Start of ENTRIES SUPPLIED
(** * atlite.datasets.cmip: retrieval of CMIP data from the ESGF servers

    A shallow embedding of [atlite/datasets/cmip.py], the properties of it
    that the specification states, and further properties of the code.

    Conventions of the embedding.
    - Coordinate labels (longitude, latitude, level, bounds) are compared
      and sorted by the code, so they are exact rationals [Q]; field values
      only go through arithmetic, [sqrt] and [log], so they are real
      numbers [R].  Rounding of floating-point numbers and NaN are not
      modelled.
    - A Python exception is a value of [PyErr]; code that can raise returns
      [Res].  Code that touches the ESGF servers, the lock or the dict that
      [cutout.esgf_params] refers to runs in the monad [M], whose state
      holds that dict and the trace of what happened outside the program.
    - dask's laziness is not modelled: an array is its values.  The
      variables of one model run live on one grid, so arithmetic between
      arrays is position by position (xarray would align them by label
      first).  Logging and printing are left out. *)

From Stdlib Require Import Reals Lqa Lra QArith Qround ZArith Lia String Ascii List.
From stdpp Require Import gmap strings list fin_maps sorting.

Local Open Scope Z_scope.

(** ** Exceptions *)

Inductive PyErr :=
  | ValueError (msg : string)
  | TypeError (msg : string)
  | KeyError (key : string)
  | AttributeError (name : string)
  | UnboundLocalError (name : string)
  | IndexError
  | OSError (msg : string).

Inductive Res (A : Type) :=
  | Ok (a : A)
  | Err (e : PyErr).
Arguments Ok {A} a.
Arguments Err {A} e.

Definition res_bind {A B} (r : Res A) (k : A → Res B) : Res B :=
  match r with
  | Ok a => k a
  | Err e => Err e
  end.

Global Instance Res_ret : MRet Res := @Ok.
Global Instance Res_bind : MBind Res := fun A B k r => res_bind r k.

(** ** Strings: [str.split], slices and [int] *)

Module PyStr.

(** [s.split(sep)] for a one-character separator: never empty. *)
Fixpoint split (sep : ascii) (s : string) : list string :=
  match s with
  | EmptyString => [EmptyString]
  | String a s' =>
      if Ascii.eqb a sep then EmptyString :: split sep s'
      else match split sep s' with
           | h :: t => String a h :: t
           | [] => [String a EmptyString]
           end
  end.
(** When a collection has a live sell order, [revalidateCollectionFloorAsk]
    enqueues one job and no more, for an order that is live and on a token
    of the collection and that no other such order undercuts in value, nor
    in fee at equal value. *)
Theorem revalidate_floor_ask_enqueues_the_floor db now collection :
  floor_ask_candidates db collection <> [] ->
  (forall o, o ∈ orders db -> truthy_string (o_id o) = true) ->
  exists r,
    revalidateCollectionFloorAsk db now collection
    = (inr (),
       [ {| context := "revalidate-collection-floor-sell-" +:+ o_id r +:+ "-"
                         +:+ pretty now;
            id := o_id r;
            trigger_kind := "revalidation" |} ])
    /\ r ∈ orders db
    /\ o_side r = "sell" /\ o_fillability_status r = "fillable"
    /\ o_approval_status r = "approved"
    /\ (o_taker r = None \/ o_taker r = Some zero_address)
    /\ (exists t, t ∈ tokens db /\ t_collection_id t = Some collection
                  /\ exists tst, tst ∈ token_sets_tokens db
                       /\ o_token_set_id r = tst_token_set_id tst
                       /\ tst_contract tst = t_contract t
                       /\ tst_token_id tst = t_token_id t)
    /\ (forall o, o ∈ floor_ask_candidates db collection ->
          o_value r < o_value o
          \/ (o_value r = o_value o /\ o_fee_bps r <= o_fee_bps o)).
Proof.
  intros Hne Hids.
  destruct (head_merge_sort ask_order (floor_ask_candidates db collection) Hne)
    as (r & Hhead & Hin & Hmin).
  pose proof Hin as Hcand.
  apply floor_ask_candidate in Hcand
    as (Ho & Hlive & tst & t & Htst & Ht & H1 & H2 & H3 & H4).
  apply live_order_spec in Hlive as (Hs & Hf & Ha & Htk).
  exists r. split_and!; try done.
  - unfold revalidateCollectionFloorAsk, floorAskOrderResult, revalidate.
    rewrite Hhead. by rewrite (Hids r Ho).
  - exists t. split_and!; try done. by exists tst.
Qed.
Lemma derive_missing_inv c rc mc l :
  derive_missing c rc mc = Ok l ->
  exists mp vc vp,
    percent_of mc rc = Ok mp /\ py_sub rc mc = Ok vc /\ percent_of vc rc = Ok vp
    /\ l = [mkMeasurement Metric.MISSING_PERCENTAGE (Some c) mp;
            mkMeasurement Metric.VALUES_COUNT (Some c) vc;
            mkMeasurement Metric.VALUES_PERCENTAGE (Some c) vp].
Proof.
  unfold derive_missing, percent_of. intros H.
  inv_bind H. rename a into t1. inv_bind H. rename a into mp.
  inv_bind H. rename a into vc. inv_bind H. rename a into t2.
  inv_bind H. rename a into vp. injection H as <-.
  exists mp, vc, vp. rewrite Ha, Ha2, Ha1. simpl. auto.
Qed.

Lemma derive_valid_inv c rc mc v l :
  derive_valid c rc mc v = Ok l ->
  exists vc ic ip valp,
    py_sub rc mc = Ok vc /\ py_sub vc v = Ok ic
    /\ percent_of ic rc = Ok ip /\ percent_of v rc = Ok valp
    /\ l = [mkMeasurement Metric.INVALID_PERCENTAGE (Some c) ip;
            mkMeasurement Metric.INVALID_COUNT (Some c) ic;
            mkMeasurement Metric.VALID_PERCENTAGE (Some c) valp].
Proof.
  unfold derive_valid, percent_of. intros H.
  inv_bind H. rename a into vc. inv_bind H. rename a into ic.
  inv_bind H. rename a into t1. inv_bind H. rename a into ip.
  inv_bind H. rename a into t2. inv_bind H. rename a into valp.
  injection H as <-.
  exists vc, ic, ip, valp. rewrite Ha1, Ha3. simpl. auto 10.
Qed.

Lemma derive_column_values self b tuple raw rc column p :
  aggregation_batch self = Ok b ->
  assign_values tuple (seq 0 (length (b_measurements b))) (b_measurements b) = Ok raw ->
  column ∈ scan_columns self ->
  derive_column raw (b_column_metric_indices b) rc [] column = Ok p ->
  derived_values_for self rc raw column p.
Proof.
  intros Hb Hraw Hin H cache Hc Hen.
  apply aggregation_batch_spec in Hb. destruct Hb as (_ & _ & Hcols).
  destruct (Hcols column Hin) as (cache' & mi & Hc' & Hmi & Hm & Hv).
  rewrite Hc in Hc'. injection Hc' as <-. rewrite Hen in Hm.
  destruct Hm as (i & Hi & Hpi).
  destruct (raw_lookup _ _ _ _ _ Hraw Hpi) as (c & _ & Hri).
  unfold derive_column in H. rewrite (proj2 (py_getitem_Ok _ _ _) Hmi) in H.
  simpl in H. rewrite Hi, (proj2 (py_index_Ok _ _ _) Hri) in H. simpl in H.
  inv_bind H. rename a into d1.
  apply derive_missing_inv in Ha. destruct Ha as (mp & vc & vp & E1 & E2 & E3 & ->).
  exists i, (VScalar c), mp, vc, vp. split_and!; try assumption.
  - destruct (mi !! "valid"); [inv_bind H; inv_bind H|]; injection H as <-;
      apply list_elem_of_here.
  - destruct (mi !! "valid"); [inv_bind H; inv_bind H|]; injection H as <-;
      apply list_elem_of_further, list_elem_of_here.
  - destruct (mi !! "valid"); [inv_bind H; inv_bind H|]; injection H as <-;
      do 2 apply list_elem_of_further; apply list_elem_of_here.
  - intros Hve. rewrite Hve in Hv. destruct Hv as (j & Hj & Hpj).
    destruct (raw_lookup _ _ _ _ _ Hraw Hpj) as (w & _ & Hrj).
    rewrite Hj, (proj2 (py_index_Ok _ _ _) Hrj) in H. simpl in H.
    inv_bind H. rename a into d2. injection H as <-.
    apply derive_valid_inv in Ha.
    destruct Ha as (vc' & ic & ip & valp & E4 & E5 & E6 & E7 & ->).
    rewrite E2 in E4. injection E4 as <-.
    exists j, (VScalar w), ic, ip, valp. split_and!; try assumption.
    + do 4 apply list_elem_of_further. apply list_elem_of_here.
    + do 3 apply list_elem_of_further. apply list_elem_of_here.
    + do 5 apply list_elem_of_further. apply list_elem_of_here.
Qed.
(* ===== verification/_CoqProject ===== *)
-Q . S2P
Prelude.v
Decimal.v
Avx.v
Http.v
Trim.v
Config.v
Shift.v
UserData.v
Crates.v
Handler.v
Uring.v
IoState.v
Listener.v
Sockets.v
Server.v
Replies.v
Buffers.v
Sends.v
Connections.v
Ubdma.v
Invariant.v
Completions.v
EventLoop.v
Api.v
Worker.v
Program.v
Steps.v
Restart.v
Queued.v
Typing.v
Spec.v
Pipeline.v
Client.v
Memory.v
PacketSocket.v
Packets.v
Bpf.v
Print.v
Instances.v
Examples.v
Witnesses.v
End of ENTRIES SUPPLIED
**WHAT IS NEEDED:**
Each line from the first line of the entries up to and including the line containing "NaN are not" should be transcribed exactly, with all other lines left out.

**TASK OUTPUT:**
(** * atlite.datasets.cmip: retrieval of CMIP data from the ESGF servers

    A shallow embedding of [atlite/datasets/cmip.py], the properties of it
    that the specification states, and further properties of the code.

    Conventions of the embedding.
    - Coordinate labels (longitude, latitude, level, bounds) are compared
      and sorted by the code, so they are exact rationals [Q]; field values
      only go through arithmetic, [sqrt] and [log], so they are real
      numbers [R].  Rounding of floating-point numbers and NaN are not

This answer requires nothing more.